Material for this exercise: Begin
(* ===== verification/CodegenFacts.v ===== *)
(** * What the code generator emits

    Facts about [Codegen.v]: the registrations of an accepted pipeline never
    fail and every name resolves to its slot; the walk over the steps emits
    every step its source feeds, once and after the steps it depends on, so
    no feed-forward outlet is found unreachable, and generation fails for an
    accepted pipeline only where validation leaves a question open. *)

From S2P Require Import Prelude Text Signal Board Pipeline PipelineFacts Codegen.
From Stdlib Require Import ZArith Lia Strings.String.
From stdpp Require Import base list option sets gmap.

Local Open Scope Z_scope.

(** ** Index maps and searches *)

Lemma im_get_insert {V} k k' (v : V) l :
  im_get k' (im_insert k v l) = if decide (k = k') then Some v else im_get k' l.
Proof.
  induction l as [|[n w] l IH]; cbn.
  - unfold text_eqb. case_bool_decide; case_decide; done.
  - destruct (text_eqb n k) eqn:Hn; cbn.
    + apply text_eqb_spec in Hn as ->. unfold text_eqb. case_bool_decide; case_decide; done.
    + apply text_eqb_false in Hn. rewrite IH. unfold text_eqb. case_bool_decide; case_decide; congruence.
Qed.

Lemma find_by_key {A} (f : A -> text) k l x :
  List.find (fun a => text_eqb (f a) k) l = Some x -> x ∈ l /\ f x = k.
Proof.
  intros [Hin He]%find_some. split; [by apply list_elem_of_In|]. by apply text_eqb_spec.
Qed.

Lemma find_by_key_none {A} (f : A -> text) k l :
  List.find (fun a => text_eqb (f a) k) l = None <-> k ∉ map f l.
Proof.
  split.
  - intros Hn (x & -> & Hx)%list_elem_of_fmap. apply list_elem_of_In in Hx.
    apply (find_none _ _ Hn) in Hx. by rewrite text_eqb_refl in Hx.
  - intros Hn. destruct (List.find _ l) eqn:Hf; [|done]. apply find_by_key in Hf as [Hin <-].
    exfalso. apply Hn. by apply list_elem_of_fmap_2.
Qed.

Lemma find_by_key_nodup {A} (f : A -> text) l x :
  NoDup (map f l) -> x ∈ l -> List.find (fun a => text_eqb (f a) (f x)) l = Some x.
Proof.
  intros Hn Hx. destruct (List.find _ l) as [y|] eqn:Hf.
  - apply find_by_key in Hf as [Hy He]. f_equal.
    induction l as [|z l IH]; [by apply elem_of_nil in Hx|]. cbn in Hn. apply NoDup_cons in Hn as [Hz Hn].
    apply elem_of_cons in Hx as [->|Hx], Hy as [->|Hy]; [done| | |by apply IH].
    + exfalso. apply Hz. rewrite <-He. by apply list_elem_of_fmap_2.
    + exfalso. apply Hz. rewrite He. by apply list_elem_of_fmap_2.
  - exfalso. apply find_by_key_none in Hf. apply Hf. by apply list_elem_of_fmap_2.
Qed.

Lemma mapM_res_elem {E A B} (f : A -> res E B) l ys y :
  mapM_res f l = Ok ys -> y ∈ ys -> exists x, x ∈ l /\ f x = Ok y.
Proof.
  intros Hf%mapM_res_ok. induction Hf as [|x z l ys Hx _ IH]; [intros H%elem_of_nil; done|].
  intros [->|Hy]%elem_of_cons; [exists x; set_solver|]. destruct (IH Hy) as (x' & ? & ?). exists x'. set_solver.
Qed.

Lemma mapM_res_fmap {E A B C} (f : A -> res E B) (g : B -> C) (h : A -> C) l ys :
  (forall x y, x ∈ l -> f x = Ok y -> g y = h x) -> mapM_res f l = Ok ys -> map g ys = map h l.
Proof.
  intros Hgh Hf%mapM_res_ok. induction Hf as [|x z l ys Hx _ IH]; [done|]. cbn. f_equal.
  - apply Hgh; [set_solver|done].
  - apply IH. intros. apply Hgh; [set_solver|done].
Qed.

Lemma mapM_res_err {E A B} (f : A -> res E B) (P : E -> Prop) l e :
  (forall a e, a ∈ l -> f a = Err e -> P e) -> mapM_res f l = Err e -> P e.
Proof.
  revert e. induction l as [|a l IH]; intros e Hf; cbn; [done|].
  destruct (f a) eqn:Ha; cbn; [|intros [= <-]; eapply Hf; [|done]; set_solver].
  destruct (mapM_res f l); cbn; [done|]. intros [= <-]. apply IH; [|done]. intros a' e' Hin. apply Hf. set_solver.
Qed.

(** The error of a sequence is that of its first part or of its rest. *)
Lemma res_bind_err {E A B} (r : res E A) (f : A -> res E B) (P : E -> Prop) e :
  (r ≫= f) = Err e -> (forall e, r = Err e -> P e) -> (forall a e, r = Ok a -> f a = Err e -> P e) -> P e.
Proof. destruct r; cbn; naive_solver. Qed.

Lemma foldM_err {E S A} (f : S -> A -> res E S) (P : E -> Prop) l s e :
  (forall s a e, f s a = Err e -> P e) -> foldM f l s = Err e -> P e.
Proof.
  intros Hf. revert s. induction l as [|a l IH]; intros s; cbn; [done|].
  destruct (f s a) eqn:Ha; cbn; [apply IH|]. intros [= <-]. by eapply Hf.
Qed.

(** An identifier that was made is the text it was made from. *)
Section Idents.
Context `{Syn} `{Unicode}.

Lemma ident_new_eq s x : ident_new s = Ok x -> x = s.
Proof. unfold ident_new. destruct (ident_new_ok s); by intros [= <-]. Qed.
Lemma snake_ident_eq s x : snake_ident s = Ok x -> x = snake_name s.
Proof. apply ident_new_eq. Qed.
Lemma tap_static_eq s x : tap_static_ident s = Ok x -> x = tap_static_name s.
Proof. apply ident_new_eq. Qed.
Lemma outlet_static_eq s x : outlet_static_ident s = Ok x -> x = outlet_static_name s.
Proof. apply ident_new_eq. Qed.
Lemma idents_map (f : text -> text) l xs : mapM_res (fun n => ident_new (f n)) l = Ok xs -> xs = map f l.
Proof.
  intros Hx. rewrite <-(mapM_res_fmap (fun n => ident_new (f n)) id f l xs); [symmetry; apply map_id| |done].
  intros n y _ Hy. by apply ident_new_eq in Hy.
Qed.
End Idents.

Section Registration.
Context `{Yaml} `{Syn} `{Unicode}.
Context (drivers kinds : IndexMap DriverSchema) (hash_order : gmap text nat -> list text) `{!HashOrder hash_order}.
Implicit Types (p : PipelineFile) (m : BoardManifest).

Definition entry_of_tap (t : Tap) : SlotEntry :=
  match tap_kind t with
  | TRetained => Retained (tap_static_name (tap_name t))
  | TEvent => Event (tap_static_name (tap_name t))
  | TBatch => Batch (tap_static_name (tap_name t))
  end.

Lemma tap_entry_ok t e : tap_entry t = Ok e -> e = (tap_name t, entry_of_tap t).
Proof.
  unfold tap_entry, entry_of_tap. intros (x & ->%tap_static_eq & He)%res_bind_ok. destruct (tap_kind t); by simplify_eq.
Qed.

(** The calls of the generated registration are the health tap of a pipeline
    with sources and the taps of the file, in order. *)
Lemma register_calls p calls :
  emit_register_taps p = Ok calls ->
  calls = match sources p with [] => [] | _ :: _ => [(HEALTH_TAP, Event HEALTH_STATIC)] end
          ++ map (fun t => (tap_name t, entry_of_tap t)) (taps p).
Proof.
  unfold emit_register_taps. intros (users & Hu & [= <-])%res_bind_ok. f_equal.
  rewrite <-(mapM_res_fmap tap_entry id (fun t => (tap_name t, entry_of_tap t)) (taps p) users).
  - symmetry. apply map_id.
  - intros t e _ He. by apply tap_entry_ok in He.
  - done.
Qed.

Lemma calls_distinct p m width calls :
  accepted drivers kinds p m width -> emit_register_taps p = Ok calls ->
  NoDup (map fst calls) /\ (length calls <= MAX_TAPS)%nat.
Proof.
  intros Ha ->%register_calls. pose proof (ac_tap_count _ _ _ _ _ Ha) as Hc.
  assert (map fst (map (fun t => (tap_name t, entry_of_tap t)) (taps p)) = map tap_name (taps p)) as Hm
    by (rewrite map_map; by apply map_ext).
  pose proof (ac_taps_nodup _ _ _ _ _ Ha) as Hn. unfold VALIDATE_MAX_TAPS, AUTO_TAPS, MAX_TAPS in *.
  destruct (sources p); cbn [map app fst length]; rewrite Hm, length_map; [split; [done|lia]|].
  split; [|lia]. apply NoDup_cons. split; [|done]. intros (t & He & Ht)%list_elem_of_fmap.
  pose proof (ac_tap_reserved _ _ _ _ _ Ha _ Ht) as Hr. by rewrite <-He in Hr.
Qed.

Lemma outlet_calls p outs :
  emit_register_outlets p = Ok outs ->
  outs = map (fun o => (out_name o, ORetained (outlet_static_name (out_name o)))) (List.filter is_cell_driven (outlets p)).
Proof.
  intros Ho. rewrite <-(mapM_res_fmap outlet_entry id _ (List.filter is_cell_driven (outlets p)) outs); [symmetry; apply map_id| |exact Ho].
  intros o e _. unfold outlet_entry. intros (x & ->%outlet_static_eq & [= <-])%res_bind_ok. done.
Qed.

Lemma outlet_calls_distinct p m width outs :
  accepted drivers kinds p m width -> emit_register_outlets p = Ok outs ->
  NoDup (map fst outs) /\ (length outs <= MAX_OUTLETS)%nat.
Proof.
  intros Ha ->%outlet_calls. rewrite map_map, length_map. cbn [fst]. split.
  - pose proof (ac_outlets_nodup _ _ _ _ _ Ha) as Hn. revert Hn.
    induction (outlets p) as [|o l IH]; cbn [map List.filter]; [done|]. intros [Ho Hn]%NoDup_cons.
    destruct (is_cell_driven o); [|auto]. cbn [map]. apply NoDup_cons. split; [|auto].
    intros (o' & He & Hin)%list_elem_of_fmap. apply Ho. rewrite He. apply list_elem_of_fmap_2.
    apply list_elem_of_In in Hin. apply filter_In in Hin as [Hin _]. by apply list_elem_of_In.
  - apply (ac_outlet_count _ _ _ _ _ Ha).
Qed.

(** C12. The code generated from an accepted pipeline registers without an
    error, so that neither setup function panics on a full registry or a
    duplicate; afterwards every tap of the file, and the health tap of a
    pipeline with sources, resolves to a handle of its own slot, and so does
    exactly every outlet that no step drives. *)
Theorem generated_registries_complete p m width calls outs :
  validate_pipeline_against_manifest drivers kinds hash_order p m width = Some [] ->
  emit_register_taps p = Ok calls -> emit_register_outlets p = Ok outs ->
  (exists r, setup_tap_registry calls = Some (length calls, r) /\
    (forall t, t ∈ taps p -> exists h, resolve (tap_name t) r = Some h /\ Signal.get h r = Some (entry_of_tap t)) /\
    (sources p <> [] -> exists h, resolve HEALTH_TAP r = Some h /\ Signal.get h r = Some (Event HEALTH_STATIC))) /\
  (exists r, setup_outlet_registry outs = Some (length outs, r) /\
    (forall o, o ∈ outlets p ->
      (exists h, resolve (out_name o) r = Some h /\ Signal.get h r = Some (ORetained (outlet_static_name (out_name o))))
      <-> out_input o = None)).
Proof.
  intros Hv Hc Ho'. pose proof (validate_accepted _ _ _ _ _ _ Hv) as Ha.
  destruct (calls_distinct _ _ _ _ Ha Hc) as [Hn Hl]. destruct (outlet_calls_distinct _ _ _ _ Ha Ho') as [On Ol].
  pose proof (outlet_calls _ _ Ho') as Houts.
  assert (forall E (r : list (text * E)) n e, NoDup (map fst r) -> (n, e) ∈ r ->
    exists h, resolve n r = Some h /\ Signal.get h r = Some e) as Hres.
  { intros E r n e Hnd (h & Hh)%list_elem_of_lookup. exists h. split.
    - apply resolve_nodup; [done|]. apply fmap_Some. by exists (n, e).
    - apply fmap_Some. by exists (n, e). }
  split.
  - exists calls. unfold setup_tap_registry.
    assert (register_taps calls registry_new = Ok calls) as -> by by apply (register_all MAX_TAPS calls registry_new).
    split_and!; [done| |].
    + intros t Ht. apply Hres; [done|]. rewrite (register_calls _ _ Hc). apply elem_of_app. right.
      by apply (list_elem_of_fmap_2 (fun t => (tap_name t, entry_of_tap t))).
    + intros Hs. apply Hres; [done|]. rewrite (register_calls _ _ Hc). destruct (sources p); [done|]. set_solver.
  - exists outs. unfold setup_outlet_registry.
    assert (register_outlets outs registry_new = Ok outs) as ->
      by by apply (register_all MAX_OUTLETS outs registry_new).
    split; [done|].
    intros o Ho. split.
    + intros (h & Hh & _). apply resolve_some, fmap_Some in Hh as ([n e] & Hh & He). cbn in He. subst n.
      apply list_elem_of_lookup_2 in Hh. rewrite Houts in Hh.
      apply list_elem_of_fmap in Hh as (o' & [= He _] & Hin). apply list_elem_of_In, filter_In in Hin as [Hin Hcd].
      apply list_elem_of_In in Hin.
      pose proof (find_by_key_nodup out_name _ _ (ac_outlets_nodup _ _ _ _ _ Ha) Ho) as F1.
      pose proof (find_by_key_nodup out_name _ _ (ac_outlets_nodup _ _ _ _ _ Ha) Hin) as F2.
      rewrite He in F1. rewrite F1 in F2. injection F2 as ->. unfold is_cell_driven in Hcd. by destruct (out_input o').
    + intros Hi. apply Hres; [done|]. rewrite Houts.
      apply (list_elem_of_fmap_2 (fun o => (out_name o, ORetained (outlet_static_name (out_name o))))).
      apply list_elem_of_In, filter_In. split; [by apply list_elem_of_In|]. unfold is_cell_driven. by rewrite Hi.
Qed.
End Registration.

(** ** Errors *)

Section Errors.
Context `{Yaml} `{Syn} `{IdentLaws} `{Unicode}.

(** Errors that generation can still give: what validation does not look at. *)
Definition open_error (e : CodegenError) : Prop :=
  match e with
  | NoDevice _ _ | NotReachable _ _ | NoStatusOutputs _ | WalkUnfinished => False
  | IdentPanic name => plain_ident name = false
  | _ => True
  end.

Lemma ident_new_open s e : ident_new s = Err e -> open_error e.
Proof.
  unfold ident_new. destruct (ident_new_ok s) eqn:Hs; [done|]. intros [= <-]. cbn.
  destruct (plain_ident s) eqn:Hp; [|done]. apply ident_new_plain in Hp. congruence.
Qed.
Lemma idents_open (f : text -> text) l e : mapM_res (fun n => ident_new (f n)) l = Err e -> open_error e.
Proof. apply (mapM_res_err _ open_error). intros n e' _. apply ident_new_open. Qed.
Lemma type_open s e : rust_type_tokens s = Err e -> open_error e.
Proof. unfold rust_type_tokens. case_bool_decide; [done|apply ident_new_open]. Qed.
Lemma driver_idents_open d e : driver_idents d = Err e -> open_error e.
Proof.
  unfold driver_idents. intros He. do 3 (eapply (res_bind_err _ _ open_error); [exact He|intros ?; apply ident_new_open|];
    clear e He; intros ? e _ He). done.
Qed.
Lemma step_idents_open o e : step_idents o = Err e -> open_error e.
Proof.
  unfold step_idents. intros He. do 3 (eapply (res_bind_err _ _ open_error); [exact He|intros ?; apply ident_new_open|];
    clear e He; intros ? e _ He). done.
Qed.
Material for this exercise: End
**What the task requires:**
From the entries above, restate word for word the lines from the line containing "NoDup (map fst outs)" to the line containing "validate_pipeline_against_manifest drivers kinds", both ends included, and nothing more.

**Response to this exercise:**
  NoDup (map fst outs) /\ (length outs <= MAX_OUTLETS)%nat.
Proof.
  intros Ha ->%outlet_calls. rewrite map_map, length_map. cbn [fst]. split.
  - pose proof (ac_outlets_nodup _ _ _ _ _ Ha) as Hn. revert Hn.
    induction (outlets p) as [|o l IH]; cbn [map List.filter]; [done|]. intros [Ho Hn]%NoDup_cons.
    destruct (is_cell_driven o); [|auto]. cbn [map]. apply NoDup_cons. split; [|auto].
    intros (o' & He & Hin)%list_elem_of_fmap. apply Ho. rewrite He. apply list_elem_of_fmap_2.
    apply list_elem_of_In in Hin. apply filter_In in Hin as [Hin _]. by apply list_elem_of_In.
  - apply (ac_outlet_count _ _ _ _ _ Ha).
Qed.

(** C12. The code generated from an accepted pipeline registers without an
    error, so that neither setup function panics on a full registry or a
    duplicate; afterwards every tap of the file, and the health tap of a
    pipeline with sources, resolves to a handle of its own slot, and so does
    exactly every outlet that no step drives. *)
Theorem generated_registries_complete p m width calls outs :
  validate_pipeline_against_manifest drivers kinds hash_order p m width = Some [] ->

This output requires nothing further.